Su modus operandi era perverso y repetitivo: seducía a mujeres vulnerables, muchas veces madres solteras, ganaba su confianza y luego desaparecía… tras matarlas a ellas y a sus hijos.
Faltaba la pieza más dolorosa: ¿quiénes eran las víctimas de Bear Brook?
La respuesta llegó en 2018, gracias a una bibliotecaria aficionada a la genealogía, Rebecca Heath. Investigando en Ancestry.com, halló una vieja publicación de un hombre que buscaba a su hermana desaparecida en los 70 junto a su madre y su otra hermana. Los datos coincidían con los perfiles de las víctimas. Con pruebas de ADN, la policía confirmó lo impensable: los barriles contenían los cuerpos de Marlise Elizabeth Honeychurch, de 24 años, y sus dos hijas, Marie Vaughn, de 6, y Sarah McWaters, de apenas 1 año.
Después de más de tres décadas enterradas como “desconocidas”, las víctimas de Bear Brook recuperaron sus nombres en 2019. Para sus familias fue un alivio amargo: al fin sabían qué había pasado, pero la verdad era insoportable.
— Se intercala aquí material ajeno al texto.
(* ===== verification/AddonInstanceReconciler.v ===== *)
(** * controllers/addon/addon_instance_reconciler.go: the AddonInstance of an Addon *)
From S2P Require Export InstallConfig.

(*@ controllers/addon/addon_instance_reconciler.go:19-19 ADDON_INSTANCE_RECONCILER_NAME *)
Definition ADDON_INSTANCE_RECONCILER_NAME : string := "addonInstanceReconciler".

Section AddonInstances.
Context {L : Lib}.

(*@ controllers/addon/addon_instance_reconciler.go:76-97 reconcileAddonInstance *)
Definition reconcileAddonInstance (desired : AddonInstance) : M St (option error) :=
  let* r := k8s_Get Cached KAddonInstance (meta_key (ai_Meta desired)) in
  match r with
  | inr err =>
      if IsNotFound (Some err) then
        let* r := k8s_Create KAddonInstance desired in mpure (err_of r)
      else mpure (Some (ErrWrap "getting AddonInstance: " err))
  | inl current =>
      let desired :=
        set_ai_Spec (mkAISpec (MarkedForDeletion (ai_Spec current))
                       (HeartbeatUpdatePeriod (ai_Spec desired))) desired in
      if negb (DeepEqual (ai_Spec current) (ai_Spec desired)) then
        let current := set_ai_Spec (ai_Spec desired) current in
        let current :=
          set_ai_Meta (set_OwnerReferences (OwnerReferences (ai_Meta desired)) (ai_Meta current))
            current in
        let* r := k8s_Update KAddonInstance current in mpure (err_of r)
      else mpure None
  end.

(** The AddonInstance wanted in namespace [ns], before its controller is set. *)
(*@ controllers/addon/addon_instance_reconciler.go:56-67 desiredAddonInstance *)
Definition new_addon_instance (ns : string) : AddonInstance :=
  mkAI (new_meta ns DefaultAddonInstanceName)
    (mkAISpec false DefaultAddonInstanceHeartbeatUpdatePeriod) (mkAIStatus 0 [] zero_time).

(*@ controllers/addon/addon_instance_reconciler.go:46-74 ensureAddonInstance *)
Definition ensureAddonInstance : M St (option error) :=
  let* commonConfig := parseAddonInstallConfig in
  match commonConfig with
  | None =>
      mpure (Some (ErrNew "failed to create addonInstance due to misconfigured install.spec.type"))
  | Some commonConfig =>
      let* addon := get_addon in
      let desired := new_addon_instance (ic_Namespace commonConfig) in
      match SetControllerReference (a_Meta addon) (ai_Meta desired) with
      | inr err => mpure (Some (ErrWrap "setting controller reference: " err))
      | inl m => reconcileAddonInstance (set_ai_Meta m desired)
      end
  end.

(*@ controllers/addon/addon_instance_reconciler.go:27-36 addonInstanceReconciler.Reconcile *)
Definition addonInstance_Reconcile : M St (subReconcilerResult * option error) :=
  let* err := ensureAddonInstance in
  match err with
  | Some e => mpure (resultNil, Join (Some e) (Some ErrEnsureCreateAddonInstance))
  | None => mpure (resultNil, None)
  end.

(*@ controllers/addon/addon_instance_reconciler.go:38-44 Order *)
Definition addonInstanceReconciler : addonReconciler :=
  mkSubReconciler ADDON_INSTANCE_RECONCILER_NAME AddonInstanceReconcilerOrder
    addonInstance_Reconcile None.
End AddonInstances.

(** ** Theorems *)

Section AddonInstanceTheorems.
Context {L : Lib} {LOk : LibOk L}.

(** The key of the AddonInstance of an Addon. *)
Definition instance_key (c : AddonInstallOLMCommon) : ObjectKey :=
  mkKey (ic_Namespace c) DefaultAddonInstanceName.

(** The AddonInstance is created when it was not found, with the default period
    and not marked for deletion; one that was read is updated to the default period, and keeps
    its mark for deletion and its status. *)
Definition addon_instance_call (addon : Addon) (h : history) (c : call) : Prop :=
  match c with
  | CCreate KAddonInstance o =>
      exists conf e h', parsed addon = Some conf /\ meta_key (ai_Meta o) = instance_key conf /\
        h = Ev (CGet Cached KAddonInstance (instance_key conf)) (inr e) :: h' /\ IsNotFound (Some e) = true /\
        ai_Spec o = mkAISpec false DefaultAddonInstanceHeartbeatUpdatePeriod
  | CUpdate KAddonInstance o =>
      exists conf (cur : obj KAddonInstance) h', parsed addon = Some conf /\
        h = Ev (CGet Cached KAddonInstance (instance_key conf)) (inl cur) :: h' /\
        meta_key (ai_Meta o) = meta_key (ai_Meta cur) /\ ai_Status o = ai_Status cur /\
        MarkedForDeletion (ai_Spec o) = MarkedForDeletion (ai_Spec cur) /\
        HeartbeatUpdatePeriod (ai_Spec o) = DefaultAddonInstanceHeartbeatUpdatePeriod /\
        HeartbeatUpdatePeriod (ai_Spec cur) <> DefaultAddonInstanceHeartbeatUpdatePeriod
  | _ => is_write c = false
  end.

(** C28: The AddonInstance reconciler never panics and writes only the
    AddonInstance of an Addon with a usable configuration: it creates a
    missing one, and updates an existing one only to reset its heartbeat
    period, keeping its mark for deletion and its status.  Its result never
    stops or requeues; without an error an AddonInstance of the default period
    is in place, read or accepted by the server; and it is an error when the
    configuration is not usable. *)
Theorem addon_instance_ensured (s : St) :
  wpM (hist_env (addon_instance_call (st_addon s)) (fun _ => False)) addonInstance_Reconcile s []
    (fun h r s' => same_identity (st_addon s') (st_addon s) /\ r.1 = resultNil /\
       (r.2 = None -> exists conf, parsed (st_addon s) = Some conf /\
          in_place KAddonInstance (instance_key conf)
            (fun o => HeartbeatUpdatePeriod (ai_Spec o) = DefaultAddonInstanceHeartbeatUpdatePeriod) h) /\
       (parsed (st_addon s) = None -> exists e, r.2 = Some e)).
Proof.
  unfold addonInstance_Reconcile, ensureAddonInstance. apply wpM_bind, wpM_bind, wpM_parse; [done| |].
  2: { intros h s' Hs. apply wpM_pure. simpl. apply wpM_pure. do 3 (split; [done|]). by eexists. }
  intros conf Hc. rewrite Hc. apply wpM_bind, wpM_get_addon. rewrite set_controller_fresh by done.
  unfold reconcileAddonInstance. apply wpM_bind, wpM_hist_call; [done|]. intros [cur|e]; simpl.
  - destruct (negb _) eqn:Hd.
    + apply wpM_bind, wpM_hist_call.
      * exists conf, cur, []. do 6 (split; [done|]). intros Hp. bools.
        rewrite <- Hp in Hd. apply not_true_iff_false in Hd. apply Hd, deep_equal_eq.
        by destruct (ai_Spec cur).
      * intros [o|e]; apply wpM_pure; simpl; apply wpM_pure; do 2 (split; [done|]); [|done].
        split; [|done]. intros _. exists conf. split; [done|]. by apply in_place_updated.
    + apply wpM_pure. simpl. apply wpM_pure. do 2 (split; [done|]). split; [|done].
      intros _. exists conf. split; [done|].
      apply in_place_read. bools. apply (proj1 (deep_equal_eq _ _)) in Hd. by rewrite Hd.
  - destruct (IsNotFound _) eqn:Hnf; [|by apply wpM_pure, wpM_pure].
    apply wpM_bind, wpM_hist_call; [by exists conf, e, []|].
    intros [o|e']; apply wpM_pure; simpl; apply wpM_pure; do 2 (split; [done|]); [|done].
    split; [|done]. intros _. exists conf. split; [done|]. by apply in_place_created.
Qed.
End AddonInstanceTheorems.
El caso de Bear Brook se convirtió en un hito de la criminología. Mostró los límites de la investigación en los 80 y 90, pero también el poder del ADN y de la genealogía forense para dar identidad a quienes habían sido olvidados. Expuesto al fin, Terry Rasmussen quedó registrado como uno de los asesinos seriales más crueles y escurridizos de la historia.
Hoy, el bosque de Bear Brook parece tranquilo otra vez, pero sus árboles guardan la memoria de un crimen que tardó más de treinta años en resolverse. Un recordatorio escalofriante de que la verdad, aunque tarde, siempre encuentra la manera de salir a la luz.